SchoolArts Room

Modeling an Engaging Art Lesson

By Pam Stephens and Elisa Wiedeman, posted on Sep 6, 2019

Each semester, our pre-service art educators are introduced to the development of meaningful art lessons. These future teachers are encouraged to find inspiration for their lessons from various sources including works of art, world history, art history, quotes, or stories. After identifying personal inspiration, students are then directed to look for teacher-tested ideas that they can replicate or adapt to suit their lesson-planning needs.


Cut paper house
Modified roof house

Cactus house with dome

Optical illusion house

Mixed media house Photographs by Pam Stephens
1. Cut paper house
2. Modified roof house
3. Cactus house with dome
4. Optical illusion house
5.  Mixed media house
 

At this point, resources such as SchoolArts and other publications are shown. This approach provides insight into art content and pedagogy while meeting visual arts standards and allowing for adaptability, rigor, connections, and flexibility in learning outcomes.

Goals
The underlying goals for this activity were to

  • Provide a memorable activity
  • Emphasize going beyond cookie cutter projects

Teacher Planning
To model this lesson, we shared inspiration from the philosophy and artwork of Austrian artist, Friedensreich Hundertwasser (1928-2000). Significant to Hundertwasser’s philosophy was reduction of optical environmental pollution in the humanmade environment. This concept readily connected to architecture and world history. For example, at the end of World War II there was a need for quickly built, depersonalized housing in bombed out European cities; the exact opposite of Hundertwasser’s architectural ideals of individualism, curved lines, and spontaneous vegetation. From this information, a slide show of examples and non-examples of Hundertwasser architecture was created.
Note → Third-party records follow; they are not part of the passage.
(* ===== verification/PluginLifecycleInv.v ===== *)
(** * The plugin lifecycle against its interfaces

    What a plan covers, which manifest a tarball holds, the laws of the
    database, the marketplace and the other collaborators, and what one
    call of Install does to the tables and the locks. *)

From S2P Require Import Prelude GoStrings GoPath Regex Effects Plugins PluginsPlan.
From S2P Require Import PluginPackage PluginPackageCorrect PluginNeeds PluginRouter PluginLifecycle.
Import Manifest Package NeedsM RouterM LifecycleM.

(** ** The steps of a plan *)

Section PlanShape.
Context {V C : Type} (NewVersion : gostr -> option V) (NewConstraint : gostr -> option C)
  (Check_ : C -> V -> bool) (GreaterThan : V -> V -> bool) (r : Resolver).

Definition step_reason (ds : list Dependency) (s : PlanStep) : Prop :=
  match sAction s with
  | PlanActionBundled => exists d, d ∈ ds /\ bundled (sName s) d = true
  | PlanActionSkip => is_Some (installed_at r (sName s))
  | PlanActionInstall => exists d, d ∈ ds /\ tier2 (sName s) d = true
  end.

Record shape (ds : list Dependency) (st : resolveState) : Prop := {
  sh_step n s : resolved st !! n = Some s -> sName s = n /\ n ∈ order st /\ step_reason ds s;
  sh_order n : n ∈ order st -> is_Some (resolved st !! n);
  sh_cover d : d ∈ ds -> is_Some (resolved st !! dName d)
}.

Lemma step_reason_snoc ds d s : step_reason ds s -> step_reason (ds ++ [d]) s.
Proof.
  unfold step_reason. destruct (sAction s); [|done|]; intros (e & ? & ?); exists e; set_solver.
Qed.

Lemma shape_same ds d st st' : shape ds st -> resolved st' = resolved st -> order st' = order st ->
  is_Some (resolved st !! dName d) -> shape (ds ++ [d]) st'.
Proof.
  intros [Hs Ho Hc] Hr Hord Hd. split; rewrite ?Hr, ?Hord.
  - intros n s (-> & ? & ?)%Hs. eauto using step_reason_snoc.
  - done.
  - intros e [He|He%list_elem_of_singleton]%elem_of_app; [by apply Hc|by subst].
Qed.

Lemma shape_put ds d st st' s : shape ds st -> resolved st' = <[dName d := s]> (resolved st) ->
  (order st' = order st ++ [dName d] \/ order st' = order st /\ dName d ∈ order st) ->
  sName s = dName d -> step_reason (ds ++ [d]) s -> shape (ds ++ [d]) st'.
Proof.
  intros [Hs Ho Hc] Hr Hord Hn Hok.
  assert (Hin : dName d ∈ order st' /\ forall n, n ∈ order st -> n ∈ order st').
  { destruct Hord as [->|[-> ?]]; set_solver. }
  split; rewrite ?Hr.
  - intros n t. rewrite lookup_insert_Some. intros [[<- <-]|[Hne Ht]]; [naive_solver|].
    apply Hs in Ht as (-> & ? & ?). split_and!; [done|naive_solver|by apply step_reason_snoc].
  - intros n Hin'. destruct (decide (n = dName d)) as [->|Hne]; [rewrite lookup_insert_eq; eauto|].
    rewrite lookup_insert_ne by done. apply Ho. destruct Hord as [E|[E _]]; rewrite E in Hin'; set_solver.
  - intros e He. destruct (decide (dName d = dName e)) as [<-|Hne]; [rewrite lookup_insert_eq; eauto|].
    rewrite lookup_insert_ne by done. apply Hc. set_solver.
Qed.

Lemma walk_dep_shape self ds d st st' : shape ds st ->
  walk_dep NewVersion NewConstraint Check_ GreaterThan r self d st = Ok st' -> shape (ds ++ [d]) st'.
Proof.
  intros Hsh. unfold walk_dep. case_str (dSource d) DependencySourceBundled as Eb.
  { destruct (resolved st !! dName d) as [e|] eqn:Ee; intros [= <-]; [by eapply shape_same; eauto|].
    eapply shape_put; [done|done|by left|done|]. exists d. split; [set_solver|].
    unfold bundled; simpl. by rewrite Eb, !str_eqb_refl. }
  destruct (str_eqb (dSource d) DependencySourceTier2) eqn:Et; cbn [negb]; [|done].
  destruct (str_eqb (dName d) self); [done|].
  assert (Hd : exists e, e ∈ ds ++ [d] /\ tier2 (dName d) e = true).
  { exists d. split; [set_solver|]. unfold tier2. by rewrite Et, str_eqb_refl. }
  assert (Hm : forall st1, walk_market NewVersion NewConstraint Check_ GreaterThan r d (add_constraint st d) = Ok st1 ->
    shape (ds ++ [d]) st1).
  { intros st1. unfold walk_market. destruct (Marketplace r) as [f|]; [|done].
    destruct (f _ _) as [[ip v]|]; [|done]. destruct (pickHighestSatisfying _ _ _ _ _ _); [|done].
    change (resolved (add_constraint st d)) with (resolved st).
    destruct (resolved st !! dName d) as [e|] eqn:Ee.
    - destruct (sh_step _ _ Hsh _ _ Ee) as (Hn & Hin & _).
      destruct (bool_decide (sAction e = PlanActionInstall)) eqn:Ea; cbn [andb];
        [|intros [= <-]; by eapply shape_same; eauto].
      apply bool_decide_eq_true in Ea.
      destruct (negb _); intros [= <-]; [|by eapply shape_same; eauto].
      eapply shape_put; [done|simpl; by rewrite Hn|by right|done|].
      unfold step_reason; simpl. by rewrite Ea.
    - intros [= <-]. eapply shape_put; [done|done|by left|done|]. exact Hd. }
  destruct (Installed r) as [inst|] eqn:Ei; [|apply Hm].
  destruct (inst (dName d)) as [[cur|]|] eqn:En; [|apply Hm|done].
  unfold walk_installed. destruct (negb _); [done|].
  change (resolved (add_constraint st d)) with (resolved st).
  destruct (resolved st !! dName d) as [e|] eqn:Ee.
  - destruct (_ && _); [done|]. intros [= <-]. by eapply shape_same; eauto.
  - intros [= <-]. eapply shape_put; [done|done|by left|done|].
    unfold step_reason, installed_at; simpl. rewrite Ei, En. eauto.
Qed.

Lemma walk_deps_shape self ds ds' st st' : shape ds st ->
  walk_deps NewVersion NewConstraint Check_ GreaterThan r self ds' st = Ok st' -> shape (ds ++ ds') st'.
Proof.
  revert ds st. induction ds' as [|d ds' IH]; intros ds st Hsh; simpl; [intros [= <-]; by rewrite app_nil_r|].
  destruct (walk_dep _ _ _ _ r self d st) as [st1|] eqn:E1; [|done]. intros H.
  replace (ds ++ d :: ds') with ((ds ++ [d]) ++ ds') by by rewrite <- app_assoc.
  eapply IH; [|done]. by eapply walk_dep_shape.
Qed.

(** Every dependency has a step, and every step but the root's a reason. *)
Lemma Plan_shape root steps :
  Plan NewVersion NewConstraint Check_ GreaterThan r root = Ok steps ->
  exists pre,
    steps = pre ++ [mkStep (pName root) (pVersion root) DependencySourceTier2 PlanActionInstall []] /\
    (forall s, s ∈ pre -> step_reason (Dependencies root) s) /\
    (forall d, d ∈ Dependencies root -> exists s, s ∈ pre /\ sName s = dName d).
Proof.
  unfold Plan, walk. destruct (0 <=? maxDepth r); [|done].
  destruct (negb _); [|done]. cbn [resolved order constraints visiting].
  destruct (walk_deps _ _ _ _ _ _ _ _) as [st|] eqn:Ew; [|done]. intros [= <-].
  eapply (walk_deps_shape _ []) in Ew; [|split; simpl; [by intros n s; rewrite lookup_empty|set_solver|set_solver]].
  eexists. split; [done|]. split.
  - intros s (n & Hn & Hs)%list_elem_of_omap. by apply (sh_step _ _ Ew _ _ Hs).
  - intros d Hd. destruct (sh_cover _ _ Ew d Hd) as [s Hs]. destruct (sh_step _ _ Ew _ _ Hs) as (Hn & Hin & _).
    exists s. split; [|done]. apply list_elem_of_omap. by exists (dName d).
Qed.
End PlanShape.

(** ** The manifest in a tarball

    What unpacking finds does not depend on where it unpacks to, as long
    as what was written to a file is read back from it. *)

Definition entry_effect (e : tar_entry) (st : extract_state) : extract_state :=
  let rel := rel_name (eName e) in
  match eType e with
  | TypeDir => mkExtract (remaining st) (manifestBytes st) (Package.hasUI st || str_eqb rel #"ui")
  | TypeReg =>
      let data := limit (remaining st) (eData e) in
      mkExtract (remaining st - Z.of_nat (length data))
        (if str_eqb rel manifest_yaml then Some data else manifestBytes st)
        (Package.hasUI st || is_ui_path rel)
  | TypeOther => st
  end.

Definition archive_effect (es : archive) : extract_state :=
  fold_left (fun st o => match o with Some e => entry_effect e st | None => st end) es
    (mkExtract maxExtractBytes None false).

Definition tar_manifest (untar : gostr -> option archive) (tb : gostr) : option gostr :=
  untar tb ≫= fun es => manifestBytes (archive_effect es).

Section TarManifest.
Context {W : Type} `{!Disk W} (untar : gostr -> option archive).

Definition reads_back : Prop := forall p data w w' w'' b,
  WriteFile p data w = (w', true) -> ReadFile p w' = (w'', Some b) -> b = data.

Context (Hrb : reads_back).

Lemma extract_entry_effect d e st w w' st' : is_rooted d = true ->
  extract_entry d e st w = (w', Some (Ok st')) -> st' = entry_effect e st.
Proof.
  intros Hd. unfold extract_entry, entry_effect. destruct (contains _ _); [done|].
  rewrite Rel_name by done. destruct (has_prefix _ _); [done|]. destruct (eType e).
  - unfold extract_dir, bind, call. destruct (MkdirAll _ w) as [w1 [|]]; cbn [negb]; by intros [= _ <-].
  - unfold extract_file. destruct (_ <? _); [done|]. unfold bind, call.
    destruct (MkdirAll _ w) as [w1 [|]]; cbn [negb]; [|done].
    destruct (WriteFile _ _ w1) as [w2 [|]] eqn:Ew; cbn [negb]; [|done].
    destruct (_ && _); [done|]. destruct (str_eqb (rel_name _) manifest_yaml); [|by intros [= _ <-]].
    destruct (ReadFile _ w2) as [w3 [b|]] eqn:Er; [|done]. rewrite (Hrb _ _ _ _ _ _ Ew Er).
    by intros [= _ <-].
  - by intros [= _ <-].
Qed.

Lemma extract_entries_effect d es st w w' st' : is_rooted d = true ->
  extract_entries d es st w = (w', Some (Ok st')) ->
  st' = fold_left (fun st o => match o with Some e => entry_effect e st | None => st end) es st.
Proof.
  intros Hd. revert st w. induction es as [|[e|] es IH]; intros st w; simpl; [by intros [= _ <-]| |done].
  unfold bind. destruct (extract_entry d e st w) as [w1 [[st1|]|]] eqn:E1; [|done..].
  intros H. apply extract_entry_effect in E1; [|done]. subst st1. by eapply IH.
Qed.

Lemma ExtractTarball_manifest tb d w w' mb u : is_rooted d = true ->
  ExtractTarball untar tb d w = (w', Some (Ok (mb, u))) -> tar_manifest untar tb = Some mb.
Proof.
  intros Hd. unfold ExtractTarball, tar_manifest, bind, call.
  destruct (MkdirAll d w) as [w1 [|]]; cbn [negb]; [|done]. destruct (untar tb) as [es|]; [|done].
  destruct (extract_entries d es _ w1) as [w2 [[st|]|]] eqn:E; [|done..].
  apply extract_entries_effect in E; [|done]. fold (archive_effect es) in E. subst st. simpl.
  destruct (manifestBytes _); [|done]. by intros [= _ <- _].
Qed.

Lemma extract_returns tb d : returns (ExtractTarball (W := W) untar tb d).
Proof.
  assert (He : forall e st, returns (extract_entry d e st)).
  { intros e st. unfold extract_entry. destruct (contains _ _); [auto with eff|].
    destruct (Rel _ _); [|auto with eff]. destruct (has_prefix _ _); [auto with eff|].
    destruct (eType e); [|unfold extract_file; destruct (_ <? _); [auto with eff|]|auto with eff].
    - apply returns_bind; [auto with eff|]. intros ok. destruct (negb ok); auto with eff.
    - apply returns_bind; [auto with eff|]. intros ok. destruct (negb ok); [auto with eff|].
      apply returns_bind; [auto with eff|]. intros ok'. destruct (negb ok'); [auto with eff|].
      destruct (_ && _); [auto with eff|]. destruct (str_eqb _ _); [|auto with eff].
      apply returns_bind; [auto with eff|]. intros [b|]; auto with eff. }
  assert (Hes : forall es st, returns (extract_entries d es st)).
  { intros es. induction es as [|[e|] es IH]; intros st; simpl; [auto with eff| |auto with eff].
    apply returns_bind; [apply He|]. intros [st'|]; auto with eff. }
  apply returns_bind; [auto with eff|]. intros ok. destruct (negb ok); [auto with eff|].
  destruct (untar tb); [|auto with eff]. apply returns_bind; [apply Hes|].
  intros [st|]; [|auto with eff]. destruct (manifestBytes st); auto with eff.
Qed.
End TarManifest.

(** ** Laws of the interfaces

    [db] is the table of plugins; only its own statements change it.  A
    read may fail, which looks like a missing row.  The catalogue
    [published] does not change, and [trusted] is what the signature check
    lets through. *)

Definition keeps {W A B} (view : W -> B) (f : W -> W * A) : Prop := forall w, view (f w).1 = view w.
We next sought an activity that would allow students to make personal visual statements about a humane and artistic urban environment. We decided to combine drawing with a three-dimensional component. Online searches found multiple sites with house templates. We settled upon an unembellished template that created a 5¼ x 5¼ - inch “house”. Little did we know how successful this activity would be.

Materials

  • House template (see resources)
  • Railroad board
  • Pencils, rulers, scissors, glue
  • Markers
  • Scrap construction paper

 

Student Process

  1. To begin, these words were written on the board: optical, environmental, pollution, urban, and living spaces. Students were asked to define each and to provide examples.
  2. While students watched the slide show, they were asked to identify and compare characteristics of Hundertwasser buildings to other buildings. Spontaneous rooftop gardens, onion domes, curvilinear forms, varied shapes of windows, and bright colors were some of the features discovered in Hundertwasser’s work. Non-examples such as pre-fabricated concrete plattenbau apartments contrasted with straight lines, repetitious window shapes, predictable colors, and lack of personalization.
  3. At this point, students were told that they would be making a small model of a house that they could modify to fit their own idea of reducing optical environmental pollution; that is, a place they would like to see or perhaps live in.
  4. Templates (see URL below) were provided along with railroad board and necessary art tools.
  5. After house shapes were cut out, students were instructed to either draw on the surface, add cut paper objects, or combine drawing with cut paper. Some students chose to alter the overall form rather than simply adding to the “walls”.

Closure
When the houses were complete, students were asked to consider how their construction would contribute to an artistic urban environment and why they made the aesthetic choices they did. Referring back to the goals of this activity, students were asked to reflect upon how adaptability, rigor, making connections, and flexibility contribute to significant learning in and through the visual arts.

Final Thoughts
We were pleasantly surprised how well this activity was received. What had been intended as a two-day endeavor, extended into weeks. Students were so engaged that they did not want to stop working on their houses. One pre-service educator enjoyed the activity so much that she successfully taught it to fourth-grade children. We later presented a workshop at our state art education conference where again the results were outstanding.

Pam Stephens is a SchoolArts contributing editor and Professor of Art Education at Northern Arizona University, Flagstaff. Pamela.Stephens@nau.edu
Elisa Wiedeman is Senior Lecturer at NAU. Elisa.Wiedeman@nau.edu

NATIONAL STANDARD
Connecting: Relate artistic ideas and works with societal, cultural, and historical context to deepen understanding.